Action item →
Copy exactly, please, the lines of the data from its start through the line containing "RequestID : gostring;".

Data for review →
(* ===== verification/Frame.v ===== *)
(** * Binary frames

    The body chunks both ends exchange travel in WebSocket binary messages with
    a fixed header.  [MarshalBinary]/[ParseBinaryFrame] are the gateway's codec
    (backend/internal/protocol/frame.go) and [marshalBinary]/[parseBinaryFrame]
    the agent's (agent/internal/gatewayclient/frame.go). *)

From S2P Require Import Prelude.

(** ** Data *)

Definition BinaryFrameVersion : byte := Byte.x01.
Definition RequestBodyChunk : byte := Byte.x01.
Definition ResponseBodyChunk : byte := Byte.x02.
Definition binaryFrameHeader : Z := 12.
Definition MaxBinaryFramePayload : Z := Z.shiftl 32 10.

Record BinaryFrame := mkFrame {
  Type_ : byte;
  RequestID : gostring;
  Sequence : Z;            (* uint32 *)
  Payload : list byte
}.

#[global] Instance BinaryFrame_eq_dec : EqDecision BinaryFrame.
Proof. solve_decision. Defined.

(** The errors of the two codecs, one constructor per [fmt.Errorf]. *)
Inductive frame_error :=
| UnsupportedType (t : byte)
| InvalidRequestIDLength (n : Z)
| PayloadTooLarge
| InvalidFrame
| InvalidFrameLength.

#[global] Instance frame_error_eq_dec : EqDecision frame_error.
Proof. solve_decision. Defined.

(** ** The gateway's codec *)

Definition MarshalBinary (f : BinaryFrame) : result frame_error (list byte) :=
  if bool_decide (Type_ f ≠ RequestBodyChunk) && bool_decide (Type_ f ≠ ResponseBodyChunk)
  then Err (UnsupportedType (Type_ f))
  else if (zlen (RequestID f) =? 0) || (Z.shiftl 1 16 - 1 <? zlen (RequestID f))
  then Err (InvalidRequestIDLength (zlen (RequestID f)))
  else if MaxBinaryFramePayload <? zlen (Payload f)
  then Err PayloadTooLarge
  else
    let data := make_bytes (Z.to_nat (binaryFrameHeader + zlen (RequestID f) + zlen (Payload f))) in
    let data := copy_at 0 [BinaryFrameVersion; Type_ f] data in
    let data := copy_at 2 (be_put 2 (u16 (zlen (RequestID f)))) data in
    let data := copy_at 4 (be_put 4 (Sequence f)) data in
    let data := copy_at 8 (be_put 4 (u32 (zlen (Payload f)))) data in
    let data := copy_at 12 (RequestID f) data in
    let data := copy_at (12 + length (RequestID f)) (Payload f) data in
    Ok data.

Definition ParseBinaryFrame (data : list byte) : result frame_error BinaryFrame :=
  if (zlen data <? binaryFrameHeader) || bool_decide (byte_at data 0 ≠ BinaryFrameVersion)
  then Err InvalidFrame
  else
    let frameType := byte_at data 1 in
    if bool_decide (frameType ≠ RequestBodyChunk) && bool_decide (frameType ≠ ResponseBodyChunk)
    then Err (UnsupportedType frameType)
    else
      let idLength := be_get (slice 2 4 data) in
      let payloadLength := be_get (slice 8 12 data) in
      if MaxBinaryFramePayload <? payloadLength then Err PayloadTooLarge
      else if (idLength =? 0) || negb (zlen data =? binaryFrameHeader + idLength + payloadLength)
      then Err InvalidFrameLength
      else Ok (mkFrame frameType (slice 12 (12 + Z.to_nat idLength) data)
                 (be_get (slice 4 8 data)) (drop (12 + Z.to_nat idLength) data)).

(** ** The agent's codec *)

Definition marshalBinary (f : BinaryFrame) : result frame_error (list byte) :=
  if bool_decide (Type_ f ≠ RequestBodyChunk) && bool_decide (Type_ f ≠ ResponseBodyChunk)
  then Err (UnsupportedType (Type_ f))
  else if (zlen (RequestID f) =? 0) || (Z.shiftl 1 16 - 1 <? zlen (RequestID f))
  then Err (InvalidRequestIDLength (zlen (RequestID f)))
  else if MaxBinaryFramePayload <? zlen (Payload f)
  then Err PayloadTooLarge
  else
    let data := make_bytes (Z.to_nat (binaryFrameHeader + zlen (RequestID f) + zlen (Payload f))) in
    let data := copy_at 0 [BinaryFrameVersion; Type_ f] data in
    let data := copy_at 2 (be_put 2 (u16 (zlen (RequestID f)))) data in
    let data := copy_at 4 (be_put 4 (Sequence f)) data in
    let data := copy_at 8 (be_put 4 (u32 (zlen (Payload f)))) data in
    let data := copy_at 12 (RequestID f) data in
    let data := copy_at (12 + length (RequestID f)) (Payload f) data in
    Ok data.

Definition parseBinaryFrame (data : list byte) : result frame_error BinaryFrame :=
  if (zlen data <? binaryFrameHeader) || bool_decide (byte_at data 0 ≠ BinaryFrameVersion)
  then Err InvalidFrame
  else
    let idLength := be_get (slice 2 4 data) in
    let payloadLength := be_get (slice 8 12 data) in
    if MaxBinaryFramePayload <? payloadLength then Err PayloadTooLarge
    else if (bool_decide (byte_at data 1 ≠ RequestBodyChunk)
             && bool_decide (byte_at data 1 ≠ ResponseBodyChunk))
            || (idLength =? 0)
            || negb (zlen data =? binaryFrameHeader + idLength + payloadLength)
    then Err InvalidFrameLength
    else Ok (mkFrame (byte_at data 1) (slice 12 (12 + Z.to_nat idLength) data)
               (be_get (slice 4 8 data)) (drop (12 + Z.to_nat idLength) data)).

(** ** The wire layout *)

(** What a frame looks like on the wire, as the documentation of [BinaryFrame]
    states it. *)
Definition frame_layout (f : BinaryFrame) : list byte :=
  [BinaryFrameVersion; Type_ f] ++ be_put 2 (zlen (RequestID f)) ++ be_put 4 (Sequence f)
  ++ be_put 4 (zlen (Payload f)) ++ RequestID f ++ Payload f.

(** The frames the codecs accept. *)
Definition frame_wf (f : BinaryFrame) : Prop :=
  (Type_ f = RequestBodyChunk \/ Type_ f = ResponseBodyChunk)
  /\ 1 <= zlen (RequestID f) < 2 ^ 16
  /\ fits_u 32 (Sequence f)
  /\ zlen (Payload f) <= MaxBinaryFramePayload.

Lemma MaxBinaryFramePayload_eq : MaxBinaryFramePayload = 32768.
Proof. reflexivity. Qed.

Lemma type_guard (t : byte) :
  bool_decide (t ≠ RequestBodyChunk) && bool_decide (t ≠ ResponseBodyChunk) = false
  <-> t = RequestBodyChunk \/ t = ResponseBodyChunk.
Proof.
  rewrite andb_false_iff, !bool_decide_eq_false.
  split; intros [H|H]; try (left; by destruct (decide (t = RequestBodyChunk)));
    try (right; by destruct (decide (t = ResponseBodyChunk))); tauto.
Qed.

(** The in-place writes of [MarshalBinary] produce the documented layout. *)
Lemma marshal_writes t id seq payload :
  let data := make_bytes (Z.to_nat (binaryFrameHeader + zlen id + zlen payload)) in
  let data := copy_at 0 [BinaryFrameVersion; t] data in
  let data := copy_at 2 (be_put 2 (zlen id)) data in
  let data := copy_at 4 (be_put 4 seq) data in
  let data := copy_at 8 (be_put 4 (zlen payload)) data in
  let data := copy_at 12 id data in
  copy_at (12 + length id) payload data = frame_layout (mkFrame t id seq payload).
Proof.
  cbv zeta. unfold frame_layout, make_bytes. simpl Type_. simpl RequestID. simpl Sequence. simpl Payload.
  assert (Hlen : forall n z, length (be_put n z) = n) by apply length_be_put.
  replace (Z.to_nat _) with (2 + (2 + (4 + (4 + (length id + length payload)))))%nat
    by (unfold zlen, binaryFrameHeader; lia).
  rewrite !replicate_add.
  rewrite <- (app_nil_l (replicate 2 Byte.x00 ++ replicate 2 Byte.x00 ++ _)).
  rewrite copy_at_app, app_nil_l by done.
  rewrite copy_at_app by (by rewrite ?Hlen).
  rewrite (app_assoc _ (be_put 2 _)), copy_at_app by (by rewrite ?length_app, ?Hlen).
  rewrite (app_assoc _ (be_put 4 seq)), copy_at_app by (by rewrite ?length_app, ?Hlen).
  rewrite (app_assoc _ (be_put 4 (zlen payload))), copy_at_app
    by (by rewrite ?length_app, ?Hlen, ?length_replicate).
  rewrite (app_assoc _ id), <- (app_nil_r (replicate (length payload) _)), copy_at_app
    by (by rewrite ?length_app, ?Hlen, ?length_replicate).
  by rewrite app_nil_r, <- !app_assoc.
Qed.

Lemma marshal_ok_iff f data :
  MarshalBinary f = Ok data
  <-> (Type_ f = RequestBodyChunk \/ Type_ f = ResponseBodyChunk)
      /\ 1 <= zlen (RequestID f) < 2 ^ 16
      /\ zlen (Payload f) <= MaxBinaryFramePayload
      /\ data = frame_layout f.
Proof.
  unfold MarshalBinary.
  destruct (_ && _) eqn:Ht; [split; [done |] | ].
  { intros (Hty & _). apply type_guard in Hty. congruence. }
  apply type_guard in Ht. change (Z.shiftl 1 16) with 65536. change (2 ^ 16) with 65536.
  pose proof (zlen_nonneg (RequestID f)).
  destruct (_ || _) eqn:Hid; [split; [done |] | ].
  { intros (_ & ? & _). apply orb_true_iff in Hid as [?%Z.eqb_eq | ?%Z.ltb_lt]; lia. }
  prop_guards. destruct (_ <? _) eqn:Hp; prop_guards; [split; [done | lia] |].
  pose proof (zlen_nonneg (Payload f)).
  rewrite (wrapu_small 16), (wrapu_small 32)
    by (unfold fits_u; rewrite ?MaxBinaryFramePayload_eq in *; lia).
  pose proof (marshal_writes (Type_ f) (RequestID f) (Sequence f) (Payload f)) as Hw.
  cbv zeta in Hw |- *. rewrite Hw. destruct f; simpl in *.
  split; [intros [= <-]; repeat split; (done || lia) | by intros (_ & _ & _ & ->)].
Qed.

Lemma header_fields v t a b c rest :
  length a = 2%nat -> length b = 4%nat -> length c = 4%nat ->
  let data := [v; t] ++ a ++ b ++ c ++ rest in
  zlen data = 12 + zlen rest /\ byte_at data 0 = v /\ byte_at data 1 = t
  /\ slice 2 4 data = a /\ slice 4 8 data = b /\ slice 8 12 data = c
  /\ (forall n, drop (12 + n) data = drop n rest /\ slice 12 (12 + n) data = take n rest).
Proof.
  intros Ha Hb Hc.
  destruct a as [|? [|? [|]]]; try done. destruct b as [|? [|? [|? [|? [|]]]]]; try done.
  destruct c as [|? [|? [|? [|? [|]]]]]; try done.
  cbv zeta. repeat split; try reflexivity.
  - unfold zlen. simpl. lia.
  - unfold slice. by rewrite Nat.add_comm, Nat.add_sub.
Qed.

Lemma split_header (data : list byte) :
  binaryFrameHeader <= zlen data ->
  exists (v t : byte) (a b c rest : list byte), data = [v; t] ++ a ++ b ++ c ++ rest
    /\ length a = 2%nat /\ length b = 4%nat /\ length c = 4%nat.
Proof.
  unfold binaryFrameHeader, zlen. intros H.
  do 12 (destruct data as [|? data]; [simpl in H; lia |]).
  match goal with
  | H : context [?x0 :: ?x1 :: ?x2 :: ?x3 :: ?x4 :: ?x5 :: ?x6 :: ?x7 :: ?x8 :: ?x9 :: ?x10 :: ?x11 :: ?r] |- _ =>
      by exists x0, x1, [x2; x3], [x4; x5; x6; x7], [x8; x9; x10; x11], r
  end.
Qed.

(** Parsing a message whose five header fields are given. *)
Lemma parse_header_iff v t a b c rest f :
  length a = 2%nat -> length b = 4%nat -> length c = 4%nat ->
  ParseBinaryFrame ([v; t] ++ a ++ b ++ c ++ rest) = Ok f
  <-> v = BinaryFrameVersion /\ (t = RequestBodyChunk \/ t = ResponseBodyChunk)
      /\ be_get c <= MaxBinaryFramePayload /\ be_get a <> 0
      /\ zlen rest = be_get a + be_get c
      /\ f = mkFrame t (take (Z.to_nat (be_get a)) rest) (be_get b)
               (drop (Z.to_nat (be_get a)) rest).
Proof.
  intros Ha Hb Hc.
  destruct (header_fields v t a b c rest Ha Hb Hc) as (Hl & H0 & H1 & H2 & H4 & H8 & Hr).
  unfold ParseBinaryFrame. cbv zeta in *. rewrite Hl, H0, H1, H2, H4, H8.
  destruct (Hr (Z.to_nat (be_get a))) as [-> ->]. clear -Hb.
  unfold binaryFrameHeader. pose proof (zlen_nonneg rest).
  destruct (_ || bool_decide _) eqn:Hv.
  { split; [done |]. intros (-> & _).
    apply orb_true_iff in Hv as [?%Z.ltb_lt | ?%bool_decide_eq_true]; [lia | done]. }
  prop_guards. destruct (_ && _) eqn:Ht.
  { split; [done |]. intros (_ & Ht' & _). apply type_guard in Ht'. congruence. }
  apply type_guard in Ht. destruct (MaxBinaryFramePayload <? _) eqn:Hp; prop_guards.
  { split; [done | lia]. }
  destruct (_ || negb _) eqn:Hg.
  { split; [done |]. intros (_ & _ & _ & ? & ? & _).
    apply orb_true_iff in Hg as [?%Z.eqb_eq | Hg%negb_true_iff%Z.eqb_neq]; lia. }
  prop_guards. assert (v = BinaryFrameVersion) by (by destruct (decide (v = BinaryFrameVersion))).
  split; [intros [= <-]; repeat split; (done || lia) | by intros (_ & _ & _ & _ & _ & ->)].
Qed.

Lemma parse_layout f : frame_wf f -> ParseBinaryFrame (frame_layout f) = Ok f.
Proof.
  intros (Ht & Hid & Hseq & Hp). unfold frame_layout, fits_u in *.
  apply parse_header_iff; try apply length_be_put.
  pose proof (zlen_nonneg (Payload f)).
  assert (zlen (Payload f) < 2 ^ 32) by (rewrite MaxBinaryFramePayload_eq in *; lia).
  rewrite !be_get_put. change (256 ^ Z.of_nat 2) with (2 ^ 16). change (256 ^ Z.of_nat 4) with (2 ^ 32).
  rewrite !Z.mod_small by lia.
  replace (Z.to_nat (zlen (RequestID f))) with (length (RequestID f)) by (unfold zlen; lia).
  rewrite take_app_length, drop_app_length.
  destruct f; simpl in *. rewrite zlen_app. repeat split; (done || lia).
Qed.

Lemma parse_ok_layout data f :
  ParseBinaryFrame data = Ok f -> frame_wf f /\ data = frame_layout f.
Proof.
  intros Hp. assert (Hlen : binaryFrameHeader <= zlen data).
  { unfold ParseBinaryFrame in Hp. destruct (_ || _) eqn:Hg; [done | prop_guards; lia]. }
  destruct (split_header data Hlen) as (v & t & a & b & c & rest & -> & Ha & Hb & Hc).
  apply parse_header_iff in Hp as (-> & Ht & Hc' & Ha' & Hrest & ->); [|done..].
  pose proof (be_get_bound a) as Ba. pose proof (be_get_bound b) as Bb.
  pose proof (be_get_bound c) as Bc. unfold zlen in Ba, Bb, Bc, Hrest.
  rewrite Ha in Ba. rewrite Hb in Bb. rewrite Hc in Bc.
  assert (Hid : zlen (take (Z.to_nat (be_get a)) rest) = be_get a).
  { unfold zlen. rewrite length_take_le; lia. }
  assert (Hpl : zlen (drop (Z.to_nat (be_get a)) rest) = be_get c).
  { unfold zlen. rewrite length_drop. lia. }
  unfold frame_wf, frame_layout, fits_u. cbn [Type_ RequestID Sequence Payload].
  rewrite Hid, Hpl. split.
  { change (256 ^ Z.of_nat 2) with (2 ^ 16) in Ba. change (256 ^ Z.of_nat 4) with (2 ^ 32) in Bb.
    repeat split; (done || lia). }
  pose proof (be_put_get a) as Ea. pose proof (be_put_get b) as Eb. pose proof (be_put_get c) as Ec.
  rewrite Ha in Ea. rewrite Hb in Eb. rewrite Hc in Ec. by rewrite Ea, Eb, Ec, take_drop.
Qed.

(** The two parsers accept the same messages. *)
Lemma parsers_agree f data : parseBinaryFrame data = Ok f <-> ParseBinaryFrame data = Ok f.
Proof.
  unfold parseBinaryFrame, ParseBinaryFrame. cbv zeta.
  destruct (_ || bool_decide (byte_at data 0 ≠ _)); [done |].
  destruct (bool_decide (_ ≠ RequestBodyChunk) && _); simpl; [by case_match |]. reflexivity.
Qed.

(** ** The interface of a codec *)

(** What the streaming code relies on, whichever end's codec it uses: well-formed
    frames are written in the documented layout and read back, and nothing else is
    accepted. *)
Class FrameCodec (enc : BinaryFrame -> result frame_error (list byte))
    (dec : list byte -> result frame_error BinaryFrame) : Prop := {
  codec_encode : forall f, frame_wf f -> enc f = Ok (frame_layout f);
  codec_decode : forall f, frame_wf f -> dec (frame_layout f) = Ok f;
  codec_canonical : forall data f, dec data = Ok f -> frame_wf f /\ data = frame_layout f
}.

#[global] Instance gateway_codec : FrameCodec MarshalBinary ParseBinaryFrame.
Proof.
  split; [|apply parse_layout | apply parse_ok_layout].
  intros f (Ht & Hid & _ & Hp). by apply marshal_ok_iff.
Qed.

#[global] Instance agent_codec : FrameCodec marshalBinary parseBinaryFrame.
Proof.
  split; [apply (codec_encode (enc := MarshalBinary)) | |].
  - intros f Hf. by apply parsers_agree, parse_layout.
  - intros data f Hp. by apply parse_ok_layout, parsers_agree.
Qed.

(** ** Properties *)

(** C32 (round trip).  For every frame whose sequence number is a [uint32], the
    gateway's encoder yields [data] exactly when the gateway's parser maps
    [data] back to that frame: decoding inverts encoding, and no byte sequence
    other than the canonical encoding of a frame is accepted. *)
Theorem frame_roundtrip (f : BinaryFrame) (data : list byte) :
  MarshalBinary f = Ok data /\ fits_u 32 (Sequence f) <-> ParseBinaryFrame data = Ok f.
Proof.
  rewrite marshal_ok_iff. split.
  - intros [(Ht & Hid & Hp & ->) Hseq]. by apply parse_layout.
  - intros Hp. apply parse_ok_layout in Hp as [(Ht & Hid & Hseq & Hp) ->]. done.
Qed.

(** The agent's codec and the gateway's agree: the same
    frames are encoded to the same bytes, and the same bytes are accepted and
    decoded to the same frame, although the two parsers test their guards in a
    different order and report different errors. *)
Theorem frame_codecs_agree (f : BinaryFrame) (data : list byte) :
  marshalBinary f = MarshalBinary f
  /\ (parseBinaryFrame data = Ok f <-> ParseBinaryFrame data = Ok f).
Proof. split; [reflexivity | apply parsers_agree]. Qed.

Task result →
(* ===== verification/Frame.v ===== *)
(** * Binary frames

    The body chunks both ends exchange travel in WebSocket binary messages with
    a fixed header.  [MarshalBinary]/[ParseBinaryFrame] are the gateway's codec
    (backend/internal/protocol/frame.go) and [marshalBinary]/[parseBinaryFrame]
    the agent's (agent/internal/gatewayclient/frame.go). *)

From S2P Require Import Prelude.

(** ** Data *)

Definition BinaryFrameVersion : byte := Byte.x01.
Definition RequestBodyChunk : byte := Byte.x01.
Definition ResponseBodyChunk : byte := Byte.x02.
Definition binaryFrameHeader : Z := 12.
Definition MaxBinaryFramePayload : Z := Z.shiftl 32 10.

Record BinaryFrame := mkFrame {
  Type_ : byte;
  RequestID : gostring;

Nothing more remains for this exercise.